Un entrenador de futbol siempre quiere ganar. Conoce a sus jugadores. Los ve entrenar durante la semana. Sabe quién está bien y quien no. Estudia con detenimiento al rival. Sabe cómo hacerle daño. Con base en todo eso determina su alineación, su parado y la estrategia. Elige a un extremo derecho, por ejemplo, porque es quien está en mejor momento y/o porque es quien puede darle una ventaja sobre el rival.
Eso es lo ideal. Sin embargo, la afición también cuenta. A ellos se deben.
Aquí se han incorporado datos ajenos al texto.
(** * Discretised Brownian paths: a model of [sde/sde.py]

    The repository's core is the function [brown(T, N, N_ens=1)], which
    draws Gaussian increments from the process-wide NumPy random source
    and accumulates them, row by row, into sample paths.  This file
    embeds that function, together with the handful of NumPy operations
    it calls, and proves the properties listed in the specification.
    The script that calls [brown], plots the paths and prints their mean
    squared end point is embedded as well, with its output as a trace.

    The embedding is generic in the scalar type, so that the same
    definitions can be read over the specification's real numbers
    (where the algebraic statements are proved, for positive horizons)
    and over IEEE 754 binary64 (what NumPy computes with), where they
    run and where the behaviour at the two zeros and under rounding is
    proved. *)

From Stdlib Require Import Floats.
From Stdlib Require Import Reals Lra ZArith List Lia Bool.
Import ListNotations.

(** ** Scalars *)

(** The arithmetic [brown] needs from its number type: the constant [0.],
    [+] (inside [cumsum] and [normal]), [*] (inside [normal]), [/] and
    [np.sqrt]; the conversion of a Python [int] used by [T / N]; and
    the sign test behind [normal]'s check of its [scale] argument. *)
Class Scalar (F : Type) : Type := {
  fzero : F;
  fadd : F -> F -> F;
  fmul : F -> F -> F;
  fdiv : F -> F -> F;
  fsqrt : F -> F;
  of_int : Z -> F;
  fneg : F -> bool
}.

(** The equations of exact arithmetic the proofs rely on. *)
Class ExactScalar (F : Type) `{Scalar F} : Prop := {
  fadd_zero_l : forall x : F, fadd fzero x = x;
  fmul_zero_l : forall x : F, fmul fzero x = fzero;
  fdiv_zero_l : forall x : F, fdiv fzero x = fzero;
  fsqrt_zero : fsqrt fzero = fzero;
  fneg_sqrt : forall x : F, fneg (fsqrt x) = false
}.

(** The specification's scalars: real numbers.  They have no signed
    zero and no NaN, and they do not round; the statements about the
    reals below are about horizons [T > 0], or do not depend on the
    value of the square root.  What happens at the two zeros, and what
    rounding does to the scenario of the specification, is stated over
    binary64. *)
#[export] Instance R_scalar : Scalar R := {
  fzero := 0%R;
  fadd := Rplus;
  fmul := Rmult;
  fdiv := Rdiv;
  fsqrt := sqrt;
  of_int := IZR;
  fneg := fun x => if Rlt_dec x 0 then true else false
}.

(** NumPy's scalars: IEEE 754 binary64.  A Python [int] converts to the
    nearest double; [normal] rejects a scale whose sign bit is set,
    unless it is a NaN. *)
#[export] Instance binary64_scalar : Scalar float := {
  fzero := 0%float;
  fadd := PrimFloat.add;
  fmul := PrimFloat.mul;
  fdiv := PrimFloat.div;
  fsqrt := PrimFloat.sqrt;
  of_int := fun z => SF2Prim (binary_normalize prec emax z 0 false);
  fneg := fun x => negb (is_nan x) && get_sign x
}.

(** ** Exceptions and the global random state *)

Inductive exn : Type :=
| ZeroDivisionError
| ValueError.

Inductive outcome (A : Type) : Type :=
| Returned (a : A)
| Raised (e : exn).

Arguments Returned {A} a.
Arguments Raised {A} e.

(** A computation reads and updates the state of the random source; a
    raised exception leaves the state as it was when it was raised. *)
Definition M (St A : Type) : Type := St -> outcome A * St.

Definition ret {St A : Type} (a : A) : M St A := fun s => (Returned a, s).

Definition bind {St A B : Type} (c : M St A) (k : A -> M St B) : M St B :=
  fun s =>
    match c s with
    | (Returned a, s') => k a s'
    | (Raised e, s') => (Raised e, s')
    end.

Definition lift {St A : Type} (o : outcome A) : M St A := fun s => (o, s).

Declare Scope py_scope.
Delimit Scope py_scope with py.
Notation "x <- c ;; k" := (bind c (fun x => k))
  (at level 61, c at next level, right associativity) : py_scope.
Local Open Scope py_scope.

Definition fails {A : Type} (o : outcome A) : Prop :=
  match o with
  | Returned _ => False
  | Raised _ => True
  end.

Section Core.

Context {F : Type} `{Scalar F}.

(** ** Two-dimensional arrays *)

(** An array carries its shape next to its rows, as NumPy does: an array
    without rows still has a number of columns. *)
Record ndarray : Type := mk_ndarray {
  shape : nat * nat;
  data : list (list F)
}.

Definition has_shape (a : ndarray) (r c : nat) : Prop :=
  shape a = (r, c) /\ length (data a) = r /\
  Forall (fun row => length row = c) (data a).

(** [a[k, j]] for indices counted from zero; [None] stands for the
    [IndexError] of an index out of range. *)
Definition item (a : ndarray) (k j : nat) : option F :=
  if (k <? fst (shape a))%nat && (j <? snd (shape a))%nat then
    match nth_error (data a) k with
    | Some row => nth_error row j
    | None => None
    end
  else None.

(** [np.zeros((r, c))] *)
Definition np_zeros (size : Z * Z) : outcome ndarray :=
  let (r, c) := size in
  if (r <? 0)%Z || (c <? 0)%Z then Raised ValueError
  else Returned
         {| shape := (Z.to_nat r, Z.to_nat c);
            data := repeat (repeat fzero (Z.to_nat c)) (Z.to_nat r) |}.

(** [np.add.accumulate] along one row: the first entry is copied, every
    later one is the previous output plus the current input. *)
Fixpoint accumulate (acc : F) (l : list F) : list F :=
  match l with
  | [] => []
  | x :: t => let s := fadd acc x in s :: accumulate s t
  end.

Definition cumsum (l : list F) : list F :=
  match l with
  | [] => []
  | x :: t => x :: accumulate x t
  end.

(** [np.cumsum(a, axis=1)] *)
Definition np_cumsum_axis1 (a : ndarray) : ndarray :=
  {| shape := shape a; data := map cumsum (data a) |}.

(** Broadcasting of a value of shape [vs] to a target of shape [ts]:
    every axis of the value has the target's length or length one. *)
Definition broadcastable (vs ts : nat * nat) : bool :=
  ((fst vs =? fst ts)%nat || (fst vs =? 1)%nat) &&
  ((snd vs =? snd ts)%nat || (snd vs =? 1)%nat).

(** An axis of length one is read with stride zero. *)
Definition bidx (vdim i : nat) : nat := if (vdim =? 1)%nat then 0%nat else i.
Sentar a un futbolista porque está en mal momento o porque no es lo que se necesita para contrarrestar al rival, puede acarrearle críticas, rechiflas e, incluso, que pidan su salida desde la tribuna. Hay una influencia de la afición en las decisiones futbolísticas.
Y en este punto hay que hablar de los medios de comunicación. Si los programas de análisis deportivo, los comentaristas de partidos, o las redes sociales no dejan de criticar a un entrenador por una decisión, ¿cómo puede sostenerse?
También cuentan los patrocinadores. Son ellos los que sostienen al club económicamente. Y pueden tener interés en que juegue alguien. Si el futbolista que aparece en su publicidad está en la banca, ellos pueden perder. Y si pierden dinero, le impacta al club. Eso debe influye en el director técnico.
Sucede lo mismo en un estado constitucional. Un gobernante puede saber que debe tomar una decisión. Los expertos así se lo han demostrado analizando determinado aspecto. Como al director técnico se lo demuestran los analistas. Sin embargo, esa decisión puede ser rechazada por los ciudadanos, por la afición. O por los medios de comunicación y/o redes sociales. O le puede sentar mal a los que lo apoyaron económicamente para llegar al cargo, a los patrocinadores.
Este es el punto que debe resolver una Constitución. ¿Qué decisiones deben ser tomadas por expertos, por analistas? ¿En qué decisiones debe estarse a la voluntad popular, a la tribuna? ¿Cuál es el papel que pueden jugar los patrocinadores? ¿Una norma sobre seguridad estructural debe ser expedida con base en las opiniones de los expertos o de las mayorías? ¿La existencia de legisladores plurinominales es una decisión de expertos? ¿Puede existir financiamiento privado a las campañas? ¿Cuál es el papel de los cabilderos?
Y otro punto, ¿cuál es el papel de la justicia constitucional en todo esto? Me queda claro que hay decisiones técnico-jurídicas que puede tomar un juez. Pero en otras más controvertidas, ¿debe ser deferente a la voluntad popular?, ¿debe estar con el sentir de las redes sociales?, ¿debe imponer su visión bajo el aforismo de que los derechos son contramayoritarios?